If you are a cat person, now is the time to leave the room.
People love and care about dogs more than their fellow man, according to two major studies.
According to the Times of London, people have more empathy for dogs in bad circumstances than they do for humans who suffer.
Two years ago a medical research charity, Harrison’s Fund, tried an experiment. It printed 2 adverts, both of which asked the following: “Would you give £5 to save Harrison from a slow, painful death?” The difference was that on one of the adverts Harrison was a person, on the other he was a dog.
Would anybody be surprised to learn that Harrison the dog got surprisingly more clicks than Harrison, the human? Surely not the researchers who were behind the recent study into human-dog empathy. They discovered that people are usually more distressed by reports of dogs being beaten up or hurt in any way than they are by the same reports about adult humans.
For that study, which was published in the journal Society & Animals, the researchers presented 240 students with a fake newspaper clipping. The little dog got way more contributions.
According to a Northeastern University study, only a baby human could compete with the man’s best friend, as the New York Post reports.

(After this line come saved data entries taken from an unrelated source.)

Lemma replace_all_app (pre rest : text) (st : St) :
  prefix_stable matcher -> settled matcher pre rest ->
  replace_all matcher fn (pre ++ rest) st =
    let '(o1, st1) := replace_all matcher fn pre st in
    let '(o2, st2) := replace_all matcher fn rest st1 in
    (o1 ++ o2, st2).
Proof.
  intros (Hext & Hres & Hlen).
  remember (length pre) as k eqn:Hk. revert pre st Hk.
  induction k as [k IH] using lt_wf_ind. intros pre st Hk Hset.
  destruct pre as [|c pre].
  - cbn [app]. rewrite replace_all_nil.
    destruct (replace_all matcher fn rest st); reflexivity.
  - destruct (matcher ((c :: pre) ++ rest)) as [[g n]|] eqn:Hm.
    + pose proof (Hset 0 g n ltac:(simpl; lia) Hm) as Hn. simpl in Hn.
      pose proof (Hres _ _ _ _ Hm Hn) as Hm'.
      destruct (Hlen _ _ _ Hm') as [Hpos _].
      rewrite (replace_all_match _ g n st Hm Hpos) by discriminate.
      rewrite (replace_all_match _ g n st Hm' Hpos) by discriminate.
      rewrite take_app_le, drop_app_le by (simpl; lia).
      destruct (fn (take n (c :: pre)) g st) as [r st1].
      rewrite (IH (length (drop n (c :: pre)))); try reflexivity.
      * destruct (replace_all matcher fn (drop n (c :: pre)) st1) as [o1 st2].
        destruct (replace_all matcher fn rest st2) as [o2 st3].
        rewrite app_assoc. reflexivity.
      * rewrite length_drop. subst k. simpl in *. lia.
      * apply settled_drop; [simpl; lia | exact Hset].
    + assert (matcher (c :: pre) = None) as Hm'.
      { destruct (matcher (c :: pre)) as [[g n]|] eqn:E; [|reflexivity].
        rewrite (Hext _ rest _ _ E) in Hm. discriminate. }
      simpl app in *. rewrite (replace_all_no_match _ _ _ Hm).
      rewrite (replace_all_no_match _ _ _ Hm').
      rewrite (IH (length pre)); subst k; simpl; try lia; try reflexivity.
      * destruct (replace_all matcher fn pre st) as [o1 st1].
        destruct (replace_all matcher fn rest st1) as [o2 st2]. reflexivity.
      * eapply settled_tail, Hset.
Qed.
End ReplaceFacts.

(** ** The double-brace token *)

Lemma is_identifier_spec (key : text) :
  is_identifier key = true <-> key <> [] /\ forallb is_word key = true.
Proof.
  unfold is_identifier. rewrite andb_true_iff, negb_true_iff, Nat.eqb_neq.
  destruct key; simpl; intuition (try congruence; try lia).
Qed.

Lemma space_not_word (c : N) : is_space c = true -> is_word c = false.
Proof.
  intros H. destruct (is_word c) eqn:E; [|reflexivity].
  apply word_not_space in E. congruence.
Qed.

Lemma match_var_token (ws1 key ws2 r : text) :
  is_blank ws1 = true -> is_identifier key = true -> is_blank ws2 = true ->
  match_var (token ws1 key ws2 ++ r) = Some (key, length (token ws1 key ws2)).
Proof.
  unfold is_blank. intros H1 Hk H2. apply is_identifier_spec in Hk as [Hne Hk].
  unfold match_var, token. rewrite <- !app_assoc.
  rewrite strip_prefix_app.
  destruct (take_while_app is_space ws1 (key ++ ws2 ++ [RBRACE; RBRACE] ++ r) H1)
    as [E1 E1'].
  { destruct key as [|c key]; [congruence|]. simpl in *.
    apply andb_true_iff in Hk as [Hc _]. apply word_not_space, Hc. }
  cbv zeta. rewrite E1, E1'.
  destruct (take_while_app is_word key (ws2 ++ [RBRACE; RBRACE] ++ r) Hk)
    as [E2 E2'].
  { destruct ws2 as [|c ws2]; simpl in *; [reflexivity|].
    apply andb_true_iff in H2 as [Hc _]. apply space_not_word, Hc. }
  rewrite E2, E2'.
  destruct (take_while_app is_space ws2 ([RBRACE; RBRACE] ++ r) H2)
    as [E3 E3']; [reflexivity|].
  rewrite E3, E3', strip_prefix_app.
  destruct key; [congruence|]. f_equal. f_equal.
  rewrite !length_app. simpl. lia.
Qed.

Lemma match_var_inv (s key : text) (n : nat) :
  match_var s = Some (key, n) ->
  exists ws1 ws2 r,
    s = token ws1 key ws2 ++ r /\ is_blank ws1 = true
    /\ is_identifier key = true /\ is_blank ws2 = true
    /\ n = length (token ws1 key ws2).
Proof.
  unfold match_var. destruct (strip_prefix _ s) as [s1|] eqn:E0; [|discriminate].
  apply strip_prefix_Some in E0. cbv zeta.
  set (ws1 := take_while is_space s1). set (s2 := drop_while is_space s1).
  set (k := take_while is_word s2). set (s3 := drop_while is_word s2).
  set (ws2 := take_while is_space s3). set (s4 := drop_while is_space s3).
  destruct k as [|c k'] eqn:Ek; [discriminate|].
  destruct (strip_prefix _ s4) as [r|] eqn:E4; [|discriminate].
  apply strip_prefix_Some in E4. intros [= <- <-].
  exists ws1, ws2, r. rewrite <- Ek. repeat split.
  - unfold token. rewrite <- !app_assoc, <- E4. subst s4 ws2.
    rewrite take_drop_while. subst s3 k. rewrite take_drop_while.
    subst s2 ws1. rewrite take_drop_while. exact E0.
  - apply take_while_all.
  - apply is_identifier_spec. split; [rewrite Ek; discriminate|].
    apply take_while_all.
  - apply take_while_all.
  - unfold token. rewrite !length_app, Ek. simpl. lia.
Qed.

Lemma match_var_stable : prefix_stable match_var.
Proof.
  repeat split.
  - intros a b g n H. apply match_var_inv in H
      as (ws1 & ws2 & r & -> & H1 & Hk & H2 & ->).
    rewrite <- app_assoc. apply match_var_token; assumption.
  - intros a b g n H Hn. apply match_var_inv in H
      as (ws1 & ws2 & r & E & H1 & Hk & H2 & ->).
    assert (a = token ws1 g ws2 ++ drop (length (token ws1 g ws2)) a) as ->.
    { rewrite <- (take_drop (length (token ws1 g ws2)) a) at 1. f_equal.
      rewrite <- (take_app_le a b) by exact Hn. rewrite E.
      rewrite take_app_length. reflexivity. }
    apply match_var_token; assumption.
  - apply match_var_inv in H as (ws1 & ws2 & r & -> & H1 & Hk & H2 & ->).
    unfold token. simpl. lia.
  - apply match_var_inv in H as (ws1 & ws2 & r & -> & H1 & Hk & H2 & ->).
    rewrite length_app. lia.
Qed.

Lemma token_inside_no_lbrace (ws1 key ws2 r : text) (j : nat) :
  is_blank ws1 = true -> is_identifier key = true -> is_blank ws2 = true ->
  2 <= j < length (token ws1 key ws2) ->
  (token ws1 key ws2 ++ r) !! j <> Some LBRACE.
Proof.
  unfold is_blank. intros H1 Hk H2 Hj.
  apply is_identifier_spec in Hk as [_ Hk].
  assert (Forall (fun c => c <> LBRACE) (ws1 ++ key ++ ws2 ++ [RBRACE; RBRACE]))
    as HF.
  { rewrite forallb_forall in H1, Hk, H2.
    rewrite !Forall_app. repeat split.
    - apply Forall_forall. intros c Hc%list_elem_of_In.
      apply space_not_lbrace; auto.
    - apply Forall_forall. intros c Hc%list_elem_of_In.
      apply word_not_lbrace; auto.
    - apply Forall_forall. intros c Hc%list_elem_of_In.
      apply space_not_lbrace; auto.
    - repeat constructor; discriminate. }
  rewrite lookup_app_l by lia. unfold token in *.
  destruct j as [|[|j]]; [lia|lia|]. simpl.
  intros Hl. rewrite Forall_lookup in HF. apply (HF _ _ Hl). reflexivity.
Qed.

(** Tokens cannot overlap: a match that begins before a token ends before
    it. *)
Lemma token_settles (pre ws1 key ws2 post : text) :
  settled match_var pre (token ws1 key ws2 ++ post).
Proof.
  intros i g n Hi Hm.
  destruct (le_gt_dec (i + n) (length pre)) as [|Hgt]; [assumption|exfalso].
  apply match_var_inv in Hm as (a1 & a2 & r & E & H1 & Hk & H2 & ->).
  set (m := length pre - i).
  assert (forall d, d < 2 ->
            (token a1 g a2 ++ r) !! (m + d) = Some LBRACE) as Hbr.
  { intros d Hd. rewrite <- E, lookup_drop.
    rewrite lookup_app_r by lia.
    replace (i + (m + d) - length pre) with d by lia.
    destruct d as [|[|d]]; [reflexivity|reflexivity|lia]. }
  assert (5 <= length (token a1 g a2)) as Hlen.
  { apply is_identifier_spec in Hk as [Hne _]. unfold token.
    rewrite !length_app. destruct g; [congruence|]. simpl. lia. }
  destruct (le_gt_dec 2 m) as [Hm2|Hm1].
  - apply (token_inside_no_lbrace a1 g a2 r m); try assumption; [lia|].
    rewrite <- (Hbr 0) by lia. f_equal. lia.
  - apply (token_inside_no_lbrace a1 g a2 r (m + 1)); try assumption; [lia|].
    apply Hbr; lia.
Qed.

(** The variable pass at one token: what precedes and what follows the
    token is substituted on its own, and the token itself becomes what the
    callback returns for it. *)
Lemma substitute_variables_token (data : gmap text text)
    (filePath pre ws1 key ws2 post : text) (io : IO) :
  is_blank ws1 = true -> is_identifier key = true -> is_blank ws2 = true ->
  substitute_variables data filePath (pre ++ token ws1 key ws2 ++ post) io =
    let '(o1, io1) := substitute_variables data filePath pre io in
    let '(r, io2) :=
      replace_variable data filePath (token ws1 key ws2) key io1 in
    let '(o2, io3) := substitute_variables data filePath post io2 in
    (o1 ++ r ++ o2, io3).
Proof.
  intros H1 Hk H2. unfold substitute_variables.
  rewrite replace_all_app by (apply match_var_stable || apply token_settles).
  destruct (replace_all match_var _ pre io) as [o1 io1].
  pose proof (match_var_token ws1 key ws2 post H1 Hk H2) as Hm.
  rewrite (replace_all_match _ _ _ _ _ io1 Hm).
  - rewrite take_app_length, drop_app_length.
    destruct (replace_variable _ _ _ _ io1) as [r io2].
    destruct (replace_all match_var _ post io2) as [o2 io3]. reflexivity.
  - unfold token. simpl. lia.
  - discriminate.
Qed.

(** ** The double-bracket span *)

Lemma span_body_cons (c : N) (body : text) :
  span_body (c :: body) = true ->
  is_dot c = true /\ span_body body = true
  /\ forall r, strip_prefix [RBRACK; RBRACK] (c :: body ++ [RBRACK; RBRACK] ++ r) = None.
Proof.
  unfold span_body. simpl forallb. rewrite !andb_true_iff, !negb_true_iff.
  intros [[Hc Hb] Hh]. simpl in Hh.
  destruct (body ++ [RBRACK]) as [|b t] eqn:E; [destruct body; discriminate|].
  apply orb_false_iff in Hh as [Hcb Hh].
  repeat split; try assumption.
  intros r. cbn [strip_prefix].
  destruct (N.eqb_spec RBRACK c) as [<-|]; [|reflexivity].
  assert (exists t', body ++ [RBRACK; RBRACK] ++ r = b :: t') as [t' ->].
  { destruct body as [|b' body']; simpl in *; injection E as <- _; eauto. }
  rewrite N.eqb_refl in Hcb. cbn [andb] in Hcb.
  rewrite N.eqb_sym, Hcb. reflexivity.
Qed.

Lemma lazy_dots_body (body r : text) :
  span_body body = true ->
  lazy_dots (body ++ [RBRACK; RBRACK] ++ r) = Some (length body).
Proof.
  induction body as [|c body IH]; intros H.
  - reflexivity.
  - apply span_body_cons in H as (Hc & Hb & Hs).
    change ((c :: body) ++ [RBRACK; RBRACK] ++ r)
      with (c :: body ++ [RBRACK; RBRACK] ++ r).
    cbn [lazy_dots]. rewrite Hs, Hc, (IH Hb). reflexivity.
Qed.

In that study, students were shown fake newspaper news about a baseball-bat attack on a little puppy, an adult dog, a one-year-old infant and 30-year-old human. Then, they were asked questions to gauge their empathy. Guess who took the last place in their hearts? The adult human.
“Respondents were significantly less distressed when adult humans were victimized, in comparison with human babies, puppies, and adult dogs,” said Northeastern researchers. “Only relative to the infant victim did the adult dog receive lower scores of empathy.”